The task: Output each line of the data word for word, from the first through the line that holds "foldl (λ dirs key, addDir", and leave off whatever follows.

Collected data:
(* ===== verification/FileSource.v ===== *)
(** * FileSource: the configuration file and its watcher

    Models [src/internal/source/file.go]: parsing the file, the directories a
    configuration depends on, and the loop of [Watch]. The loop is a state
    machine: what it keeps between two turns of its [select] (the directories
    watched, the timer armed) and one step per case. Several cases may be ready
    at once, so a run is any sequence of cases with the times they are taken at.
    The files, the YAML library and fsnotify are parameters; creating the
    fsnotify watcher, once at the start, is left out. *)

From S2P Require Import Prelude Unicode GoStrings Config Api Render.
Import Filepath.
#[local] Open Scope Z_scope.

(** What the outside answers at a given time (nanoseconds). *)
Class ConfigFiles := {
  os_ReadFile : Z -> bytes -> result bytes;
  yaml_UnmarshalStrict : bytes -> result Config;
  watcher_Add : Z -> bytes -> option goerror
}.

Module FileSource.

(** [filepath.Dir]: all but the last element, cleaned. *)
Fixpoint lastSlash (s : bytes) : option nat :=
  match s with
  | [] => None
  | c :: s' =>
      match lastSlash s' with
      | Some i => Some (S i)
      | None => if c =b SLASH then Some 0%nat else None
      end
  end.

Definition Dir (path : bytes) : bytes :=
  Clean (match lastSlash path with Some i => take (S i) path | None => [] end).

Record File := mkFile { path : bytes; debounce : Z }.

Definition NewFile (path : bytes) : File := mkFile path 200000000.

(** The directories of the files a configuration points at. *)
Definition addDir (dirs : gset bytes) (path : bytes) : gset bytes :=
  if path <>b [] then {[Dir path]} ∪ dirs else dirs.

Definition certificateDirs (dirs : gset bytes) (certs : list CertificateRef) : gset bytes :=
  foldl (λ dirs cert, foldl addDir dirs [CertFile cert; KeyFile cert]) dirs certs.

Definition keyDirs (dirs : gset bytes) (keys : list DKIMKey) : gset bytes :=
  foldl (λ dirs key, addDir dirs (PrivateKeyFile key)) dirs keys.

Definition referencedDirs (f : File) (cfg : option Config) : list bytes :=
  let dirs : gset bytes := {[Dir (path f)]} in
  let dirs := match cfg with
              | Some cfg => keyDirs (certificateDirs dirs (Certificates (TLS cfg))) (DKIM cfg)
              | None => dirs
              end in
  sort_Strings (elements dirs).

Section Ops.
Context `{ConfigFiles}.

Definition Load (f : File) (now : Z) : result Config :=
  match os_ReadFile now (path f) with
  | Err e => Err (EWrap (lit "read " ++ path f) e)
  | Ok raw =>
      match yaml_UnmarshalStrict raw with
      | Err e => Err (EWrap (lit "parse " ++ path f) e)
      | Ok cfg => Ok cfg
      end
  end.

(** The closure [syncWatches]: a directory that cannot be watched is left for
    the next time. *)
Definition syncWatches (f : File) (now : Z) (cfg : option Config) (watched : gset bytes) : gset bytes :=
  foldl (λ (watched : gset bytes) dir,
    if bool_decide (dir ∈ watched) then watched
    else match watcher_Add now dir with
         | Some _ => watched
         | None => {[dir]} ∪ watched
         end) watched (referencedDirs f cfg).

(** What the loop keeps: the directories watched, and when the timer whose
    channel is [fire] goes off. *)
Record watching := mkWatching { watched : gset bytes; fire : option Z }.

(** Before the loop. *)
Definition start (f : File) (now : Z) : watching :=
  let current := match Load f now with Ok cfg => Some cfg | Err _ => None end in
  mkWatching (syncWatches f now current ∅) None.

(** The cases of the [select]. *)
Inductive wake :=
| Done
| ErrorsReady (ok : bool)
| EventsReady (ok : bool)
| Fire.

#[export] Instance wake_eq_dec : EqDecision wake.
Proof. solve_decision. Defined.

(** The end of [Watch], or the next turn with the configuration handed to
    [onChange]. *)
Inductive turn :=
| Return
| Continue (st : watching) (changed : option Config).

(** One case, taken at [now]; [None] when it is not ready. *)
Definition select (f : File) (now : Z) (st : watching) (w : wake) : option turn :=
  match w with
  | Done => Some Return
  | ErrorsReady ok => Some (if ok then Continue st None else Return)
  | EventsReady ok =>
      Some (if ok then Continue (mkWatching (watched st) (Some (now + debounce f))) None else Return)
  | Fire =>
      match fire st with
      | None => None
      | Some deadline =>
          if now <? deadline then None
          else
            match Load f now with
            | Err _ => Some (Continue (mkWatching (watched st) None) None)
            | Ok cfg => Some (Continue (mkWatching (syncWatches f now (Some cfg) (watched st)) None) (Some cfg))
            end
      end
  end.

(** A run: the state after a sequence of cases, and what was handed over. *)
Inductive runs (f : File) (st0 : watching) : list (Z * wake) -> watching -> list (Z * Config) -> Prop :=
| runs_nil : runs f st0 [] st0 []
| runs_step trace st out now w st' changed :
    runs f st0 trace st out -> select f now st w = Some (Continue st' changed) ->
    runs f st0 (trace ++ [(now, w)]) st'
      (out ++ match changed with Some cfg => [(now, cfg)] | None => [] end).
End Ops.
End FileSource.
Import FileSource.

(** ** The directories *)

(** The files a configuration points at. *)
Definition files_of (cfg : Config) : list bytes :=
  concat ((λ c, [CertFile c; KeyFile c]) <$> Certificates (TLS cfg)) ++ (PrivateKeyFile <$> DKIM cfg).

Lemma addDir_fold paths : forall dirs d,
  d ∈ foldl addDir dirs paths <-> d ∈ dirs \/ exists p, p ∈ paths /\ p <> [] /\ d = Dir p.
Proof.
  induction paths as [|p paths IH]; intros dirs d; cbn [foldl]; [set_solver|].
  rewrite IH. unfold addDir. setoid_rewrite elem_of_cons.
  case_bool_decide as E; cbn [negb]; [set_solver|]. rewrite elem_of_union, elem_of_singleton.
  split; [intros [[->|?]|?]; naive_solver|]. intros [?|(q & [->|?] & ? & ->)]; naive_solver.
Qed.

Lemma foldl_concat {A B C} (f : A -> B -> A) (g : C -> list B) l : forall a,
  foldl (λ a c, foldl f a (g c)) a l = foldl f a (concat (g <$> l)).
Proof. induction l as [|c l IH]; intros a; cbn; [done|]. by rewrite IH, foldl_app. Qed.
Lemma returned_insert svs i sv : svs !! i = Some sv -> gr_returned sv = false ->
  returned_count (<[i := returnServing sv]> svs) = S (returned_count svs) /\ (returned_count svs < length svs)%nat.
Proof.
  unfold returned_count. revert i. induction svs as [|x svs IH]; intros [|i] Hi Hr; try done.
  - injection Hi as ->. cbn. rewrite Hr. pose proof (returned_le svs). unfold returned_count in *. lia.
  - change (<[S i := returnServing sv]> (x :: svs)) with (x :: <[i := returnServing sv]> svs).
    destruct (IH i Hi Hr) as [IH1 IH2]. cbn [List.filter]. destruct (gr_returned x); cbn [length]; lia.
Qed.

(** Closing and entering leave the count of those that returned. *)
Lemma returned_fmap (g : serving -> serving) svs :
  (forall sv, gr_returned (g sv) = gr_returned sv) -> returned_count (g <$> svs) = returned_count svs.
Proof.
  intros Hg. unfold returned_count. induction svs as [|sv svs IH]; cbn; [done|]. rewrite Hg.
  destruct (gr_returned sv); cbn; by rewrite IH.
Qed.

Lemma returned_server sv : gr_returned (closeServer sv) = gr_returned sv.
Proof. unfold closeServer. by destruct (gr_entered sv). Qed.

Lemma returned_enter svs i sv : svs !! i = Some sv ->
  returned_count (<[i := enterServing sv]> svs) = returned_count svs.
Proof.
  unfold returned_count. revert i. induction svs as [|x svs IH]; intros [|i] Hi; try done.
  - injection Hi as ->. cbn. by destruct (gr_returned sv).
  - change (<[S i := enterServing sv]> (x :: svs)) with (x :: <[i := enterServing sv]> svs).
    specialize (IH i Hi). cbn [List.filter]. destruct (gr_returned x); cbn [length]; lia.
Qed.

Lemma returned_app svs sv : gr_returned sv = false -> returned_count (svs ++ [sv]) = returned_count svs.
Proof. intros E. unfold returned_count. rewrite List.filter_app. cbn. rewrite E. by rewrite app_nil_r. Qed.

Lemma run_open (r : running) : run_ok r -> (length (opened r) <= capacity r)%nat.
Proof. intros [_ H]. destruct (r_phase r); lia. Qed.

(** A goroutine whose Serve returned is never blocked: the channel has room. *)
Lemma serve_never_blocks (r : running) i sv result :
  run_ok r -> opened r !! i = Some sv -> gr_entered sv = true -> gr_returned sv = false ->
  exists errs', serveReturned r i result =
      Some (mkRunning (r_phase r) (<[i := returnServing sv]> (opened r)) errs' (capacity r) (limit r)) /\
    (errs' = errs r \/ exists e, result = ServeFailed e /\ errs' = errs r ++ [listenerError (gr_listener sv) e]).
Proof.
  intros Hok Hi Hin Hr. pose proof (run_open _ Hok). destruct Hok as [Hc _].
  destruct (returned_insert _ _ _ Hi Hr) as [_ Hlt].
  unfold serveReturned. rewrite Hi, Hin, Hr. cbn [negb orb]. destruct result as [| |e]; [eauto|eauto|].
  rewrite (proj2 (Nat.ltb_lt _ _)) by lia. eauto 6.
Qed.

Lemma serveReturned_inv r i result r' : serveReturned r i result = Some r' ->
  exists sv, opened r !! i = Some sv /\ gr_entered sv = true /\ gr_returned sv = false.
Proof.
  unfold serveReturned. destruct (opened r !! i) as [sv|] eqn:E; [|done].
  destruct (gr_entered sv) eqn:Ein, (gr_returned sv) eqn:Er; try done. by exists sv.
Qed.

Lemma serveEntered_inv r i r' : serveEntered r i = Some r' ->
  exists sv, opened r !! i = Some sv /\ gr_entered sv = false /\
    r' = mkRunning (r_phase r) (<[i := enterServing sv]> (opened r)) (errs r) (capacity r) (limit r).
Proof.
  unfold serveEntered. destruct (opened r !! i) as [sv|] eqn:E; [|done].
  destruct (gr_entered sv) eqn:Ein; [done|]. intros [= <-]. by exists sv.
Qed.

(** *** The invariant is kept *)

(** Look at the fields of a state of [Run]. *)
Ltac fields := unfold ret, run_ok; cbn [fst errs opened r_phase capacity limit].

Lemma run_ok_start snap : Listeners (config snap) <> [] -> run_ok (startRun snap).
Proof.
  intros Hne. unfold startRun, run_ok. cbn. split; [done|].
  destruct (Listeners (config snap)) as [|lc todo] eqn:E; [done|]. cbn. done.
Qed.

Lemma runStep_ok ctx current r ev c w : run_ok r -> runStep ctx current r ev = Some c -> run_ok (c w).1.
Proof.
  intros Hok E. assert (Hle := run_open _ Hok). destruct Hok as [Hc Hp]. unfold runStep in E.
  assert (Hcl : forall i sv sv' b, opened r !! i = Some sv -> gr_closed sv' = gr_closed sv ->
    Forall (λ sv, gr_closed sv = b) (opened r) -> Forall (λ sv, gr_closed sv = b) (<[i := sv']> (opened r))).
  { intros i sv sv' b Hi He Hb. apply Forall_insert; [done|]. rewrite He. by eapply Forall_lookup_1 in Hb. }
  destruct ev as [[e|]|i|i result| | |].
  - destruct (r_phase r) as [[|lc todo]| | |]; simplify_eq. fields.
    rewrite returned_fmap, length_fmap by done. done.
  - destruct (r_phase r) as [[|lc todo]| | |]; simplify_eq. destruct Hp as (_ & Hl & Hf). fields.
    rewrite returned_app by done. split; [done|].
    assert (Forall (λ sv, gr_closed sv = false) (opened r ++ [mkServing lc (limit r)
      (l_Mode lc =b TLSModeImplicit) (newSMTPServer current) false false false])) as Hf'.
    { apply Forall_app. split; [done|]. by constructor. }
    cbn in Hl. destruct todo as [|lc' todo]; cbn [afterOpen]; rewrite length_app; cbn in *; split_and!; try done; lia.
  - destruct (serveEntered r i) as [r'|] eqn:Es; [|done]. injection E as <-.
    apply serveEntered_inv in Es as (sv & Hi & _ & ->). fields. rewrite (returned_enter _ _ _ Hi), length_insert.
    split; [done|]. assert (Hin := Hcl i sv (enterServing sv) false Hi eq_refl). destruct (r_phase r); naive_solver.
  - destruct (serveReturned r i result) as [r'|] eqn:Es; [|done]. injection E as <-. cbn.
    destruct (serveReturned_inv _ _ _ _ Es) as (sv & Hi & Hin & Hr).
    destruct (serve_never_blocks r i sv result (conj Hc Hp) Hi Hin Hr) as (errs' & Es' & He).
    rewrite Es' in Es. injection Es as <-. destruct (returned_insert _ _ _ Hi Hr) as [Hs _].
    fields. rewrite Hs, length_insert. split.
    { destruct He as [->|(e & _ & ->)]; [lia|rewrite length_app; cbn; lia]. }
    assert (Hret := Hcl i sv (returnServing sv) false Hi eq_refl). destruct (r_phase r); naive_solver.
  - destruct (r_phase r); try done. destruct ctx; [|done]. simplify_eq. unfold closeAndWait, bind.
    destruct (Server.Close current w). fields. by rewrite (returned_fmap closeServer), length_fmap by apply returned_server.
  - destruct (r_phase r); try done. destruct (errs r) as [|e rest] eqn:Ee; [done|]. simplify_eq. unfold closeAndWait, bind.
    destruct (Server.Close current w). fields. rewrite (returned_fmap closeServer), length_fmap by apply returned_server.
    cbn in Hc. split; [lia|done].
  - destruct (r_phase r); try done. destruct (forallb _ _); [|done]. by simplify_eq.
Qed.

Lemma accounted_finished trace p err :
  accounted trace p -> (forall e, err = Some e -> caused trace e) -> accounted trace (finished err p).
Proof.
  intros (H1 & H2 & H3 & H4) He. destruct err as [e|]; [|done]. unfold accounted, finished. cbn.
  assert (match p_first p with None => Some e | first => first end <> None) as Hne by by destruct (p_first p).
  split_and!; [done| |by right|].
  - intros e'. destruct (p_first p) as [x|] eqn:Ef; [intros [= ->]; by apply H2|intros [= <-]; by apply He].
  - destruct (r_phase (p_run p)) as [| |[?|]|[?|]]; done.
Qed.

Lemma accounted_mono trace ev p : accounted trace p -> accounted (trace ++ [ev]) p.
Proof.
  intros (H1 & H2 & H3 & H4). split_and!.
  - eapply Forall_impl; [done|]. intros e. apply caused_mono.
  - intros e He. apply caused_mono, H2, He.
  - intros Hc. destruct (H3 Hc); [left; set_solver|by right].
  - destruct (r_phase (p_run p)) as [| |[?|]|[?|]]; try done. by apply caused_mono.
Qed.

The answer:
(* ===== verification/FileSource.v ===== *)
(** * FileSource: the configuration file and its watcher

    Models [src/internal/source/file.go]: parsing the file, the directories a
    configuration depends on, and the loop of [Watch]. The loop is a state
    machine: what it keeps between two turns of its [select] (the directories
    watched, the timer armed) and one step per case. Several cases may be ready
    at once, so a run is any sequence of cases with the times they are taken at.
    The files, the YAML library and fsnotify are parameters; creating the
    fsnotify watcher, once at the start, is left out. *)

From S2P Require Import Prelude Unicode GoStrings Config Api Render.
Import Filepath.
#[local] Open Scope Z_scope.

(** What the outside answers at a given time (nanoseconds). *)
Class ConfigFiles := {
  os_ReadFile : Z -> bytes -> result bytes;
  yaml_UnmarshalStrict : bytes -> result Config;
  watcher_Add : Z -> bytes -> option goerror
}.

Module FileSource.

(** [filepath.Dir]: all but the last element, cleaned. *)
Fixpoint lastSlash (s : bytes) : option nat :=
  match s with
  | [] => None
  | c :: s' =>
      match lastSlash s' with
      | Some i => Some (S i)
      | None => if c =b SLASH then Some 0%nat else None
      end
  end.

Definition Dir (path : bytes) : bytes :=
  Clean (match lastSlash path with Some i => take (S i) path | None => [] end).

Record File := mkFile { path : bytes; debounce : Z }.

Definition NewFile (path : bytes) : File := mkFile path 200000000.

(** The directories of the files a configuration points at. *)
Definition addDir (dirs : gset bytes) (path : bytes) : gset bytes :=
  if path <>b [] then {[Dir path]} ∪ dirs else dirs.

Definition certificateDirs (dirs : gset bytes) (certs : list CertificateRef) : gset bytes :=
  foldl (λ dirs cert, foldl addDir dirs [CertFile cert; KeyFile cert]) dirs certs.

Definition keyDirs (dirs : gset bytes) (keys : list DKIMKey) : gset bytes :=
  foldl (λ dirs key, addDir dirs (PrivateKeyFile key)) dirs keys.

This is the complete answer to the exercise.